Ironically, it was almost exactly a year ago that I saw my first Giant Swallowtail in Chatham County. They are large (North America’s largest butterfly) and very active butterflies, making a spread wing shot somewhat difficult.
Pipevine Swallowtail (Battus philenor). Males (photo above) have a brilliant iridescent blue-green color on the hind wings. Females are duller. This species is an irregular visitor to our yard but is easily recognized by its fluttering feeding styles compared to most other swallowtails. Spicebush swallowtails are also active feeders, but appear much larger than Pipevines. As caterpillars, this species sequesters toxins from their host plants (pipevine and Virginia Snakeroot) which are transferred to the adult, giving them some protection from hungry birds and other predators.
My favorite butterfly, the Zebra Swallowtail (Eurytides marcellus). These beauties are found in areas near their host plant, pawpaw. Freshly emerged specimens often have hints of blue on their wings.
Often mistaken for one of our four dark-colored swallowtails, the beautiful Red-spotted Purple (Limenitis arthemis astyanax) is believed to be another mimic of the unpalatable Pipevine Swallowtail. It has iridescent blue hind wings, lacks the wing tails, and has blue dashes or spots along the wing margins. This species is very common in our woods where its host plant, Black Cherry, is abundant.
Many butterflies are now showing signs of aging and the hazards of life in the wild.

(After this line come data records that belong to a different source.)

Lemma run_call_counts (c : Call) (w : World) :
  count_events is_refresh (trace (run c w))
  = (count_events is_refresh (trace w)
     + if assignment_returns PixelMeta c w then 1 else 0)%nat
  /\ count_events is_query (trace (run c w))
    = (count_events is_query (trace w) + if is_measurement c then 1 else 0)%nat
  /\ (count_events is_construction (trace (run c w))
      <= count_events is_construction (trace w) + if is_render c then 1 else 0)%nat.
Proof.
  destruct c.
  - destruct (image_setter_refreshes value w) as (Hr & Hq & Hb).
    cbn [run_call is_measurement is_render]. rewrite Hr, Hq, Hb. lia.
  - rewrite run_call_world.
    cbn [assignment_returns is_measurement is_render].
    destruct (truthy (_image (self w))) eqn:Himg; [| lia].
    rewrite (render_run w Himg). cbn [snd trace].
    rewrite !count_events_app. unfold cleanup_events.
    destruct (_renderable (self w)); cbn; lia.
  - rewrite run_call_world.
    cbn [assignment_returns is_measurement is_render trace].
    rewrite !count_events_app. cbn. lia.
  - rewrite run_call_world.
    cbn [assignment_returns is_measurement is_render trace].
    rewrite !count_events_app. cbn. lia.
  - rewrite run_call_world.
    cbn [assignment_returns is_measurement is_render with_self trace]. lia.
Qed.

Lemma run_calls_counts (calls : list Call) (w : World) :
  count_events is_refresh (trace (runs calls w))
  = (count_events is_refresh (trace w)
     + returned_assignments terminal_answer get_cell_size PixelMeta calls w)%nat
  /\ (returned_assignments terminal_answer get_cell_size PixelMeta calls w
      <= count_calls is_assignment calls)%nat
  /\ count_events is_query (trace (runs calls w))
    = (count_events is_query (trace w) + count_calls is_measurement calls)%nat
  /\ (count_events is_construction (trace (runs calls w))
      <= count_events is_construction (trace w) + count_calls is_render calls)%nat.
Proof.
  revert w. induction calls as [| c calls IH]; intros w.
  - unfold count_calls. cbn. lia.
  - unfold run_calls in *. cbn [fold_left returned_assignments].
    destruct (IH (run c w)) as (Hr & Ha & Hq & Hb).
    destruct (run_call_counts c w) as (Hr1 & Hq1 & Hb1).
    unfold count_calls in *. cbn [filter].
    assert (Hle : ((if assignment_returns PixelMeta c w then 1 else 0)
                   <= (if is_assignment c then 1 else 0))%nat).
    { destruct c; cbn [assignment_returns is_assignment];
        try lia. destruct (fst (image_setter PixelMeta value w)); lia. }
    destruct (is_assignment c), (is_measurement c), (is_render c);
      cbn [List.length]; lia.
Qed.
(** slog.AnyValue *)
Definition AnyValueOf (x : any) : Value :=
  match x with
  | any_string s => StringValue s
  | any_int z => Int64Value z
  | any_bool b => BoolValue b
  | any_Attr a => AnyValue (Key a ++ "=" ++ fmt_v (Val a))
  | any_other text => AnyValue text
  end.

Definition badKey : string := "!BADKEY".

(** slog's argsToAttr, repeated until the arguments are used up: a
    string is a key and takes the next argument as its value, an Attr
    stands for itself, anything else is a value without a key. *)
Fixpoint argsToAttrs (args : list any) : list Attr :=
  match args with
  | [] => []
  | any_string x :: rest =>
      match rest with
      | [] => [mkAttr badKey (StringValue x)]
      | v :: rest' => mkAttr x (AnyValueOf v) :: argsToAttrs rest'
      end
  | any_Attr a :: rest => a :: argsToAttrs rest
  | x :: rest => mkAttr badKey (AnyValueOf x) :: argsToAttrs rest
  end.

Record SlogRecord := mkRecord {
  RTime : Time;
  RLevel : Z;
  Message : string;
  PC : N;
  RAttrs : list Attr
}.

(** r.Add(args...) *)
Definition Add (r : SlogRecord) (args : list any) : SlogRecord :=
  mkRecord (RTime r) (RLevel r) (Message r) (PC r)
           (RAttrs r ++ argsToAttrs args).

(** runtime.Frame, as far as it is read. *)
Record Frame := mkFrame { File : string; Line : Z }.

(* ================================================================== *)
(** ** The state of the process and its surroundings                   *)
(* ================================================================== *)

Inductive Writer : Type := Stdout | OtherWriter (id : nat).

Inductive error : Type := WriteError (msg : string).

(** What a run leaves behind: the records built by slog.NewRecord and
    the calls of Write, each with the bytes passed and its result. *)
Inductive Event : Type :=
| EvRecord (r : SlogRecord)
| EvWrite (wr : Writer) (p : string) (err : option error).

(** The surroundings, which the package reads and cannot change. *)
Record Env := mkEnv {
  Getenv : string -> string;                (* os.Getenv *)
  Now : list Event -> Time;                 (* time.Now *)
  FrameOf : N -> Frame;                     (* runtime.CallersFrames *)
  pc_in : string -> N;    (* the call site inside a function of the package *)
  StackDump : string;                       (* runtime.Stack *)
  WriteResult : list Event -> Writer -> string -> option error
}.

Definition AttrSlice := GoSlice.slice.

This male Eastern Tiger Swallowtail is missing part of one hind wing, perhaps a victim of a missed attack by a bird or mantis.
Birds are major predators of the larval stages of butterflies, but I have not seen much depredation on adult butterflies, especially of our larger swallowtail species. On two occasions, we have seen flycatchers like Eastern Wood-peewees and this Great Crested Flycatcher snag a butterfly in flight.
Large Robberflies are reaching their peak population about now and I have seen them hit some of the swallowtails that were nectaring at flowers, but have only seen one actually carry a large butterfly off to feed on it. This one has a large Carpenter Bee as its meal.
Large spiders (large orb weavers) are major predators of swallowtails in our yard. I do see the butterflies occasionally escape once they hit a web, but we also see many wrapped in silk in the many webs that dot or yard.
Another important predator of large butterflies are the praying mantids, especially the introduced Chinese Mantis. They wait near flower heads and lunge and grab the butterflies. They must be difficult to see as I have watched butterflies forage on the same flower that has a mantis feeding on one of their cousins.